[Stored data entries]
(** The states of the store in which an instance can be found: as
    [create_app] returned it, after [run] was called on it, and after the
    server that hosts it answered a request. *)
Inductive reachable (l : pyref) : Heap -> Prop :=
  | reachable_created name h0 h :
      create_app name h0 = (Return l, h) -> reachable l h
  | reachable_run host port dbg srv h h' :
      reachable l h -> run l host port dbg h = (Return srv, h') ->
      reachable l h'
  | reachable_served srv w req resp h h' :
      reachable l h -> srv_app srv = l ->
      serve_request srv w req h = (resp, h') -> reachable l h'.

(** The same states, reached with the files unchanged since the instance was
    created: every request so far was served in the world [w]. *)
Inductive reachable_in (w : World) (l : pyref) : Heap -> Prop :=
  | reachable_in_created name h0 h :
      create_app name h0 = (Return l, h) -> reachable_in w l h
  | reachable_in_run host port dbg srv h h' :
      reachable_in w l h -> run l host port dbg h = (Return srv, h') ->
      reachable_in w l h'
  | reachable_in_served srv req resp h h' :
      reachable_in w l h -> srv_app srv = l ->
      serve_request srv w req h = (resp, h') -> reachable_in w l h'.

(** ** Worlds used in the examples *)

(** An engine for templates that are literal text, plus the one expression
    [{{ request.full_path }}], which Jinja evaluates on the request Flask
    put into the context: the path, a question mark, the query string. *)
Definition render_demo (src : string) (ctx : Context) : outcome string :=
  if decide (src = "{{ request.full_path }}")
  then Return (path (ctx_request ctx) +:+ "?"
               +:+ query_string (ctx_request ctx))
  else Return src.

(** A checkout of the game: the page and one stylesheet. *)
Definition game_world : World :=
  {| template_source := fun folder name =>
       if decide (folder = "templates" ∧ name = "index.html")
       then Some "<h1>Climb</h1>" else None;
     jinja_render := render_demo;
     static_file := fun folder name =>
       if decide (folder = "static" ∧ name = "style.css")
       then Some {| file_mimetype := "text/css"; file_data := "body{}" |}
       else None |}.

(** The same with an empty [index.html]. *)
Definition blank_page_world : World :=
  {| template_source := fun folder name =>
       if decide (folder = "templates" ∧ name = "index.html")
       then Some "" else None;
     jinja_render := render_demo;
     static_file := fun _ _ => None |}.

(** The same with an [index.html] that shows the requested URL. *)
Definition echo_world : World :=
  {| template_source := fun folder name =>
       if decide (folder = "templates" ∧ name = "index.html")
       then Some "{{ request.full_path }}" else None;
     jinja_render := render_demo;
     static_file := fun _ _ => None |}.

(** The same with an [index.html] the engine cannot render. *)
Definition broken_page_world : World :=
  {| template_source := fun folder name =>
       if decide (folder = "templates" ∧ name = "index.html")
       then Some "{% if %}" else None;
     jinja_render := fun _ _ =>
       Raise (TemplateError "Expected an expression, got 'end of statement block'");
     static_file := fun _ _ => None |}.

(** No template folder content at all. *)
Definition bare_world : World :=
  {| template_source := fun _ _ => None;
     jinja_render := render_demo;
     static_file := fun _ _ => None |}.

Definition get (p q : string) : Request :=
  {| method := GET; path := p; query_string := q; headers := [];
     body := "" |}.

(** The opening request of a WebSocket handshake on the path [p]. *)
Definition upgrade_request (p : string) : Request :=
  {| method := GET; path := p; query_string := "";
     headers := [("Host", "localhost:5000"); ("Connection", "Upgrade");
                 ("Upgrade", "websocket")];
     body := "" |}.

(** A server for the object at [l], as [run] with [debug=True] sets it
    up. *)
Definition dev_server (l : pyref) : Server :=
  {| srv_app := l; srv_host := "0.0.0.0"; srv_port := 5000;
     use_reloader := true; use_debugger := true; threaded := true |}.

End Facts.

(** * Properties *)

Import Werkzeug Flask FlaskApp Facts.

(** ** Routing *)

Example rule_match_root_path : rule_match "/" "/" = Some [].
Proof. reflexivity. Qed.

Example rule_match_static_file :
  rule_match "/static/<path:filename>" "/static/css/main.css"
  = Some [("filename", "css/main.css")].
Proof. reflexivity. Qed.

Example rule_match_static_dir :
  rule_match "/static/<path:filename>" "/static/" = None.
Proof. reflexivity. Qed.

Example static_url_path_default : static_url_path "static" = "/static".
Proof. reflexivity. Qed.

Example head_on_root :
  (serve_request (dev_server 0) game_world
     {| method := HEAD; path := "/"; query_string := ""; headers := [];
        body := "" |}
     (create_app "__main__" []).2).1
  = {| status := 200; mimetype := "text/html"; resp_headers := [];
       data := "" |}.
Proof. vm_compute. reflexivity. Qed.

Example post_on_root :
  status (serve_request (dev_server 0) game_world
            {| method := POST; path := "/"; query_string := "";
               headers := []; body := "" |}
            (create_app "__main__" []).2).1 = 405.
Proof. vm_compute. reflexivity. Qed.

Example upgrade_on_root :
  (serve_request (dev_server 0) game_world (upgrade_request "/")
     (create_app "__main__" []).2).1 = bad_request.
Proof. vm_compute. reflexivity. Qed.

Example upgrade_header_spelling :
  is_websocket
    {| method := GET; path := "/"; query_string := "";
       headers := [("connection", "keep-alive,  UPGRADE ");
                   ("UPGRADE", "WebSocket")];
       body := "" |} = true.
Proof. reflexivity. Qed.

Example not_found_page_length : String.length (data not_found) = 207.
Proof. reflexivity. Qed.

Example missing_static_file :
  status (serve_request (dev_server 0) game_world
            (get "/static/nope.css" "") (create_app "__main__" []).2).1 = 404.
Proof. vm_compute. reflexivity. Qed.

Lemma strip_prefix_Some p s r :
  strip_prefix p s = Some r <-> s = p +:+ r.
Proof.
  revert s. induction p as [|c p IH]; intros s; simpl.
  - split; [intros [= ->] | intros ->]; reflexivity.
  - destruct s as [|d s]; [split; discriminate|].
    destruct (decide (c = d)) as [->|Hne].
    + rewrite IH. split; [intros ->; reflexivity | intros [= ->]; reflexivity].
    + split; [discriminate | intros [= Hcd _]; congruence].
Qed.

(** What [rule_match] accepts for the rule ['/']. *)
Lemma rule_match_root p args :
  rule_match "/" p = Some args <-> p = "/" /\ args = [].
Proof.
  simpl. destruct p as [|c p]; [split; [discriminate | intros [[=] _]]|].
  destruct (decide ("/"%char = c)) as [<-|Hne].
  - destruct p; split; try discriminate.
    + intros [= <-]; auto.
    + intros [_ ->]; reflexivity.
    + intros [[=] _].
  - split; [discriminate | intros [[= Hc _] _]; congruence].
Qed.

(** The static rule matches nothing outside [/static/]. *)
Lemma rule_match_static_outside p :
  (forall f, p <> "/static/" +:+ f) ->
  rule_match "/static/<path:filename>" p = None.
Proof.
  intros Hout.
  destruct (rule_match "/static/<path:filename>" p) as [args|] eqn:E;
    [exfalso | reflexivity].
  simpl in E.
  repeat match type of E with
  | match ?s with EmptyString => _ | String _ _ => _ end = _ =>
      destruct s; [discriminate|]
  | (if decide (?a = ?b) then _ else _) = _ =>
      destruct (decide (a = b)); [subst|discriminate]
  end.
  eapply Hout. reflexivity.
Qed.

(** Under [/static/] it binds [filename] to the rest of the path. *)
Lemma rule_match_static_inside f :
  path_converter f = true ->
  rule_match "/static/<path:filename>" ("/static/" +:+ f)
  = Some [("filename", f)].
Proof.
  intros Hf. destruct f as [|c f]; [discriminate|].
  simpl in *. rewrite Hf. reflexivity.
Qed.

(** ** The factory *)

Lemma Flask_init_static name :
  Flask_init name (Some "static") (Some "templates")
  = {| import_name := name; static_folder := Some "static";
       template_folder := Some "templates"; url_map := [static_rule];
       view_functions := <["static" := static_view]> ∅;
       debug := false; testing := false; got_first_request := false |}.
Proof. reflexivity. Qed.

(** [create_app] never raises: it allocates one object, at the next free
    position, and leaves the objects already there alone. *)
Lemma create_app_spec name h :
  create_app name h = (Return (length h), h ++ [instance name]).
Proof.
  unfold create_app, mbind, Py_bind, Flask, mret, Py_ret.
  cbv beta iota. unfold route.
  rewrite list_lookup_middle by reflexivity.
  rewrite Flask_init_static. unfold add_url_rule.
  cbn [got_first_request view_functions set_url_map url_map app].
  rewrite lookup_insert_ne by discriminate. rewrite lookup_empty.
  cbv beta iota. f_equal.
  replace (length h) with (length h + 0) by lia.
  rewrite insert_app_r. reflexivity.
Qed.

* _Work request_
Can you repeat, word for word, every line above from the one containing "reachable_served srv w" down to the one containing "reachable_in_run host port", including both?

* _Answer to this task_
  | reachable_served srv w req resp h h' :
      reachable l h -> srv_app srv = l ->
      serve_request srv w req h = (resp, h') -> reachable l h'.

(** The same states, reached with the files unchanged since the instance was
    created: every request so far was served in the world [w]. *)
Inductive reachable_in (w : World) (l : pyref) : Heap -> Prop :=
  | reachable_in_created name h0 h :
      create_app name h0 = (Return l, h) -> reachable_in w l h
  | reachable_in_run host port dbg srv h h' :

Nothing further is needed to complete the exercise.